La classe entre également en jeu, bien que peut-être pas autant que vous pourriez le penser. « À l’origine, ils étaient très modestes parce que la viande fraîche était plus chère, que les gens les plus riches rôtissaient de gros morceaux de viande et frais là où les pauvres les conservaient et tout ce qui restait”, explique Allen. Cela dit, il existe de nombreuses preuves que la saucisse a été consommée à travers le spectre socio-économique à divers endroits, à différentes époques. L’historienne Kate Colquhoun, dans son livre Taste: The Story of Britain Through Its Cooking, a expliqué que, parce que la plupart des gens chassaient à l’époque anglo-saxonne, certaines coupes, préparations ou types de viandes n’étaient pas spécifiques à une classe; manger des saucisses pendant l’hiver était nécessaire pour la survie de tous, seigneur et cotonnier. L’érudit et théologien Alexander Neckham, vivant au 12ème siècle en Angleterre, a noté trois types différents de saucisses préparées dans les cuisines de personnes riches dans son De utensibilus. Dans l’Angleterre des Tudor, les pigges rolles, un ancêtre du rouleau de saucisse moderne, auraient pris beaucoup de temps et d’efforts à produire, ce qui indique une denrée alimentaire de haut niveau. La reine Victoria aurait elle-même pris goût à une saucisse, à condition que la viande soit hachée et non hachée.

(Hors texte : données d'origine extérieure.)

(** Lines 64-81. *)
Definition git_pipeline (server : Gitlab) (project_id : json)
    (app_configs : gmap string json) : M (gmap string json) :=
  let* pipeline_blob := call server (GetFile project_id pipeline_json "master") in
  if negb (truthy pipeline_blob)
  then ret (<["pipeline" := default_pipeline]> app_configs)
  else
    let* content := getitem pipeline_blob "content" in
    let* pipeline_contents := lift (py_b64decode content) in
    try_except
      (let* v := lift (loads_bytes pipeline_contents) in
       ret (<["pipeline" := v]> app_configs))
      (on_ValueError pipeline_json).

(** Lines 83-85. *)
Definition git_commit (server : Gitlab) (project_id : json)
    (app_configs : gmap string json) : M (gmap string json) :=
  let* branch := call server (GetBranch project_id "master") in
  let* commit := getitem branch "commit" in
  let* config_commit := getitem commit "id" in
  let '(pipeline, app_configs) := defaultdict_getitem app_configs "pipeline" in
  let* pipeline := lift (py_setitem pipeline "config_commit" config_commit) in
  ret (<["pipeline" := pipeline]> app_configs).

Definition process_git_configs (git_short token_file : string)
  : M (gmap string json) :=
  let* token := read_token token_file in
  let server := {| host := GIT_URL; token := token |} in
  let* project := call server (GetProject git_short) in
  let* project_id := getitem project "id" in
  let* app_configs := for_each ENVS (git_env_step server project_id) ∅ in
  let* app_configs := git_pipeline server project_id app_configs in
  git_commit server project_id app_configs.

Definition file_json (env : string) : string :=
  "application-master-" +:+ env +:+ ".json".

(** The body of the loop of lines 104-119. *)
Definition runway_env_step (runway_dir : string)
    (app_configs : gmap string json) (env : string) : M (gmap string json) :=
  let file_name := path_join runway_dir (file_json env) in
  try_except
    (let* text := open_read file_name in
     let* v := lift (py_loads text) in
     ret (<[env := v]> app_configs))
    (λ e, if is_FileNotFoundError e then Some (ret app_configs)
          else on_ValueError (file_json env) e).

Une publicité de 1894 pour une machine à fabriquer des saucisses. (Photo: Schnäggli / CC BY-SA 3.0)

Et lorsque les classes moyennes sont arrivées aux 18e et 19e siècles, elles aussi mangeaient des saucisses, cuites lentement, selon un livre de cuisine populaire de l’époque, pour éviter que leurs peaux ne se détachent. Les gens aiment les saucisses parce que, bien sûr, elles ont bon goût, et cela transcende la classe. « C’est la combinaison de sel gras et de texture et parfois d’un peu de sucre, ce qui en fait une valeur hédonique élevée, mais la rend également réconfortante”, explique Bompas.

Les saucisses ont aussi presque toujours été drôles. Le fait que les saucisses ressemblent à des pénis n’a été perdu de personne à travers les âges, des dramaturges grecs anciens aux cinéastes modernes (voir la prochaine Fête de la saucisse de Seth Rogen). Cela aurait fourni non seulement la justification de leur inclusion dans l’ancienne fête de la fertilité Lupercalia, mais aussi une partie de la raison pour laquelle l’empereur chrétien Constantin Ier les a plus tard interdits. (Ce n’est notamment pas la seule fois où le christianisme et les saucisses se sont affrontés: en 1522, le protestantisme réformateur est né lorsqu’un groupe de proto-protestants s’est réuni pour manger des saucisses pendant le Carême.) « Il se prête à un humour vraiment international — c’est pourquoi une saucisse est drôle dans toutes les langues”, explique Bompas.

Griller des saucisses à Bonn, en Allemagne, 1968. (Photo: Bundesarchiv, B 145 Bild-F027081-0011a / CC-BY-SA 3.0)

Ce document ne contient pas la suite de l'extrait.